Also read: ‘Kashmiris Should Be Given Freedom to Take Their Own Decisions’: Punjab Farmers

Consider this, according to the Ministry of Home Affairs’ Annual Report for 2016-2017, ‘Rs 988.55 crore has been reimbursed to Jammu and Kashmir Government under SRE (P) till 28.02.2017, which is the highest ever.’

The following year, this expenditure came down to Rs 627.87 crore (Annual Report 2017-18). The SRE or security related expenditure only covers the cost of deployment of the Central Armed Police Forces in the state and the state police involved in counter-insurgency operations. The cost of maintaining the army in J&K, both on the Line of Control as well as in the hinterland on the counter-insurgency grid, form part of the defence budget, which, as is well-known, is terribly skewed in favour of revenue rather than capital. Nearly 80% of the defence budget goes into paying salaries and only 20% is spent on modernisation. The implications of this for India’s defence preparation are obvious.

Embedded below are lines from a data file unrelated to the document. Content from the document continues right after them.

(* ===== verification/SfaProps.v ===== *)
(** * Properties of the stateful forwarding module

    The theorems about [ofproto/sfa.c] and the [GOTO_FP] stage of
    [ofproto/ofproto-dpif-xlate.c], stated for the whole handlers and for the
    runs of a switch, each with an instance on a concrete firewall application.
    The lemmas they rest on are in [SfaTables] (invariant), [SfaWire] (message
    format), [SfaMatch] (match strings) and [SfaXlate] (packets). *)

From Stdlib Require Import ZArith Lia List.
From stdpp Require Import base list option sets gmap relations.
From S2P Require Import Prelude Bytes Hash Hmap Sfa SfaTables SfaWire SfaMatch SfaXlate.
#[local] Open Scope Z_scope.
#[local] Open Scope res_scope.

(** ** An application for the examples *)

Module Firewall.

Definition hdr (ty : Z) : list Z := [1; ty; 0; 0; 0; 0; 0; 0].

(** The match string of 10.0.0.1 and its address as the host loads it. *)
Definition host : list Z := [49; 48; 46; 48; 46; 48; 46; 49].
Definition host_addr : Z := 10 + 2 ^ 24.

(** A connection to port 22 takes a host from status 1 to status 2, where its
    packets are dropped. *)
Definition to_blocked : STT_MATCH_ENTRY :=
  Mk_stt SFAPARAM_TP_DST 0 OPRATOR_ISEQUAL SFAPARAM_CONST (22 * 2 ^ 8) 1 2.

Definition desc : app_desc :=
  Mk_app_desc 7 (2 ^ 15) [(host, 1)] [to_blocked] (2 ^ 15)
    [(host, 1, Mk_action SAT_TOOPENFLOW 0); (host, 2, Mk_action SAT_DROP 0)].

Definition packet (src dport : Z) : xlate_ctx :=
  Mk_ctx (Mk_flow 0 1 8 0 0 0 src 0 0 0 64 6 0 0 dport) 0 false.

Definition create (d : app_desc) : sfa_state :=
  match sfa_handle_pkt i686 sfa_initial (enc_init (hdr 90) d) with
  | Ok (_, s) => s
  | Fault _ => sfa_initial
  end.
Definition state : sfa_state := create desc.
Definition app : CONTROLLAPP :=
  default (Mk_app 0 (Mk_st 0 hmap_init) [] (Mk_at 0 hmap_init)) (find_app (installed state) 7).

Then there are central grants. According to a 2016 report, since 2000, the state of J&K had been getting nearly 10% of all central grants. In real terms, Rs 1.14 lakh crore has been spent on the state in 16 years (2000-2016). None of this factor in the unaccounted funds released by the government to the intelligence agencies operating in the state, which use it to pay off the informers and to keep small-time politicians and potential disruptors on India’s side. A similar unaudited fund is also released to the Indian Army for maintaining its so-called intelligence grid and a friendly media.

A boy jumps into the Dal Lake, days before the August 5 decision was announced. Photo: Reuters

Now with the additional infusion of over 30,000 troops since July 2019, the cost of hosting them will go up. Given the state of the Indian economy, with the fear of real depression looming, any additional cost is going to cause serious pain.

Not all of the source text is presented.